Information in the Soviet press about the condition of the Kiev Monastery of the Caves is contradictory. The two Ukrainian scholars writing about the monastery in 1976 stated that over 2.6 million rubles had been spent on major restoration work between 1950 and 1960. They declared:

Questions of the renovation and the utilization of the reserve’s historical monuments in the interest of the Communist education of the workers have been at the center of attention of Party and soviet organs in the republic. This has made it possible to speed up and for the most part complete projected repair and restoration work.

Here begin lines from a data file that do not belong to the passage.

(** C24. The demultiplexer keeps the order of every identifier: under any
    interleaving of its operations, with whatever node filters, deadlines and
    SDO transfers, the frames of each identifier it has delivered and then
    those it still holds are among the received ones of that identifier, in
    order, none twice; each operation returns frames of its kind only; the
    buffers hold frames of their class within their capacity.  As long as no
    more frames of a class were received than its buffer holds, none of them
    is lost: each was delivered, given to an SDO client or is still held. *)
Theorem demux_keeps_order ops (t : C) :
  let '(d, outs, sdos, oks) := demux_run (demux_new (t, [])) ops in
  routed d ∧ oks ∧
  (∀ id, sublist (by_id id outs ++ by_id id (held d)) (by_id id (log d))) ∧
  (∀ c, (length (select c (log d)) ≤ class_room c)%nat → select c (outs ++ sdos ++ held d) ≡ₚ select c (log d)).
Proof.
  destruct (demux_run (demux_new (t, [])) ops) as [[[d outs] sdos] oks] eqn:Er.
  apply (demux_run_fifo _ [] []) in Er as [(Hr & Hs & Hl) Hoks].
  - split; [done|]. split; [done|]. split; [done|]. intros c. rewrite (app_assoc outs). apply Hl.
  - split; [|split; [by intros id|by intros c]].
    unfold routed. cbn [demux_new pdo_buf heartbeat_buf other_buf length].
    split; [apply List.Forall_nil|]. split; [apply List.Forall_nil|]. split; [apply List.Forall_nil|]. lia.
Qed.
End fifo.

(** A transport that delivers given frames and then reports an error. *)
#[export] Instance script_can : AsyncCan (list CanFrame) unit | 100 := {
  can_transmit c _ := (c, Ok tt);
  can_receive c := match c with [] => ([], Err tt) | f :: c => (c, Ok f) end;
}.

Definition router_frame (id : Z) : CanFrame := mkCanFrame id 8 (zeros 8).

Example demux_demo :
  let '(d, outs, _, _) :=
    demux_run (demux_new ([router_frame 0x701; router_frame 0x181; router_frame 0x702; router_frame 0x581;
                           router_frame 0x701], []))
      [RecvHeartbeat 9 (Some 2); SdoReceive 9 0x581; RecvPdo 9; RecvHeartbeat 9 None; RecvHeartbeat 9 None] in
  cf_id <$> outs = [0x702; 0x181; 0x701; 0x701] ∧ log d = router_frame <$> [0x701; 0x181; 0x702; 0x581; 0x701].
Proof. vm_compute. by split. Qed.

Nonetheless, there are indications that the condition of the Kiev Monastery of the Caves is worsening at the present time. One of these is the article in Pravda of November 11, 1978, which, though it also speaks of substantial expenditures on upkeep, goes on to say that «the condition of the museum complex leaves, as they say, much to be desired». There are about one hundred buildings on the grounds of the Lavra, including forty that are of considerable historical interest as architectural monuments. The very organizations that are supposed to be restoring them are, it appears from the report in Pravda, allowing them to deteriorate. According to the article, there are no less than eight organizations charged with the responsibility for servicing the monastery, each acting independently of the others, with the result that work is carried out all too slowly and in a slipshod fashion. Most of the plans for maintenance and repair have, it is said, only remained on paper. To take an example, Pravda mentions a scheme to set up a permanent restoration unit at the monastery consisting of 80 to 100 trained workmen from the Ukrainian State Construction Agency (Gosstroi). It never materialized. Like a number of other projects for the monastery, it was left, as Pravda puts it, «hanging in the air».

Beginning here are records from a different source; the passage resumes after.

(* ===== verification/Dcf.v ===== *)
(** * Device configuration files

    [canopen-core/src/dcf.rs]: parsing the INI text of an EDS or DCF file,
    serialising its values by data type, and applying them to a dictionary or
    to a remote node.  Text is bytes ([Text]); the messages of [DcfError] are
    replaced by what they are formatted from. *)
From S2P Require Import Prelude Text Frame Od SdoProtocol SdoClient SdoDriver.

Record DcfEntry := mkDcfEntry { index : Z; subindex : Z; data : list Z; name : list Z }.

Record Dcf := mkDcf { node_id : option Z; baud_rate : option Z; entries : list DcfEntry }.

(** What the message of a [ParseError] is about. *)
Inductive ParseFailure :=
| InvalidNodeId (v : list Z)
| InvalidBaudRate (v : list Z)
| InvalidValue (index sub : Z) (value : list Z) (data_type : Z).

Inductive DcfError :=
| ParseError (f : ParseFailure)
| OdFailure (index subindex : Z) (error : OdError).

(** ** INI text *)

Definition props : Type := list (list Z * list Z).

(** The loop over the lines: the finished sections, the current one's name and
    properties. *)
Fixpoint ini_loop (content : list (list Z)) (sections : list (list Z * props))
    (current_section : list Z) (section_props : props) : list (list Z * props) :=
  match content with
  | [] =>
      if negb (len current_section =? 0) then sections ++ [(current_section, section_props)] else sections
  | line :: content =>
      let line := trim line in
      if (len line =? 0) || starts_with (str ";") line then
        ini_loop content sections current_section section_props
      else if starts_with (str "[") line && ends_with 93 line then
        let '(sections, section_props) :=
          if negb (len current_section =? 0) then (sections ++ [(current_section, section_props)], [])
          else (sections, section_props) in
        ini_loop content sections (removelast (tail line)) section_props
      else
        match split_once (str "=") line with
        | Some (key, value) =>
            ini_loop content sections current_section (section_props ++ [(trim key, trim value)])
        | None => ini_loop content sections current_section section_props
        end
  end.

Definition parse_ini_sections (content : list Z) : list (list Z * props) :=
  ini_loop (lines content) [] [] [].

Definition find_section (sections : list (list Z * props)) (name : list Z) : option props :=
  snd <$> List.find (λ s, eq_ignore_ascii_case (fst s) name) sections.

Definition get_prop (ps : props) (key : list Z) : option (list Z) :=
  snd <$> List.find (λ p, eq_ignore_ascii_case (fst p) key) ps.

Definition strip_hex (s : list Z) : option (list Z) :=
  match strip_prefix (str "0x") s with
  | Some hex => Some hex
  | None => strip_prefix (str "0X") s
  end.

Definition parse_int_val (s : list Z) : option Z :=
  let s := trim s in
  match strip_hex s with
  | Some hex => from_str_radix 64 16 hex
  | None => from_str_radix 64 10 s
  end.

Definition parse_section_index (section : list Z) : option (Z * option Z) :=
  let lower := to_lowercase section in
  match split_once (str "sub") lower with
  | Some (idx_str, sub_str) =>
      index ← from_str_radix 16 16 idx_str;
      subindex ← (match from_str_radix 8 16 sub_str with
                  | Some s => Some s
                  | None => from_str_radix 8 10 sub_str
                  end);
      Some (index, Some subindex)
  | None =>
      index ← from_str_radix 16 16 lower;
      if 0x1000 <=? index then Some (index, None) else None
  end.

Definition is_pdo_index (index : Z) : bool :=
  in_range 0x1400 0x15FF index || in_range 0x1600 0x17FF index
  || in_range 0x1800 0x19FF index || in_range 0x1A00 0x1BFF index.

(** ** Values *)

Definition serialize_integer (value : list Z) (bits : Z) (signed : bool) : option (list Z) :=
  raw ← (if signed && starts_with (str "-") value then
           n ← parse_signed 64 value;
           if n <? - Z.shiftl 1 (bits - 1) then None else Some (as_u64 n)
         else
           n ← parse_int_val value;
           let hex := starts_with (str "0x") value || starts_with (str "0X") value in
           let limit_bits := if signed && negb hex then bits - 1 else bits in
           if (limit_bits <? 64) && (Z.shiftl 1 limit_bits <=? n) then None else Some n);
  Some (take (Z.to_nat (bits / 8)) (to_le_bytes 8 raw)).

(** [(0..len).step_by(2)]: one byte per two characters. *)
Fixpoint hex_bytes (hex : list Z) : option (list Z) :=
  match hex with
  | a :: b :: hex => x ← from_str_radix 8 16 [a; b]; xs ← hex_bytes hex; Some (x :: xs)
  | _ => Some []
  end.

Definition is_ascii (s : list Z) : bool := forallb (λ c, c <? 128) s.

Besides poor organization of work and neglected projects, there is too, the article in Pravda reveals, the problem of firms and agencies that have installed themselves as tenants on the gourds of the Lavra and are partly responsible for its deterioration. A republican institute for improving the qualifications of cultural workers has settled in five buildings on the monastery grounds and has recently taken over a sixth. A theater requisites factory, complete with facilities for making props, is scattering its rubbish everywhere, turning the hillsides of the monastery into a dump. Part of a footwear factory is trying to establish itself at the monastery, and an institute of contagious diseases and the cinematography department of a drama institute are resisting attempts to move them. The directors of the Society for the Preservation of Monuments, History, and Culture, who presumably are the persons responsible for the maintenance of places such as the Kiev Monastery of the Caves, «have rebuilt premises for workships in defiance of the regulations». Several organizations have set up garages in the Lavra. «Automobiles and heavy trucks roar and rattle around, filling the air with poisonous exhaust fumes». New garages are being built right next to ancient monuments. The courtyards of living quarters in the Lavra are choked with garbage, and resolutions to evict the occupants are not put into effect. But in addition to this passive destruction of a sacred place of the Russian Orthodox Church, Pravda points out, the museums in the Lavra are being stripped of their religious relics and other treasures. The article states that several cases of theft, «the result of disgraceful laxity and daydreaming», were recently brought to light. Though it is said that efforts have been made to tighten security at the monastery, Pravda nevertheless adds:

The alarm has been sounded about abuses taking place at the State Reserve, whose managers, taking advantage of a lack of control by the republican Ministry of Culture, have engaged in underhanded schemes with property.

The article in Pravda ends by reporting that a number of Party members in the Ukraine «have expressed serious concern over the state of affairs at the most noted museum center in the republic».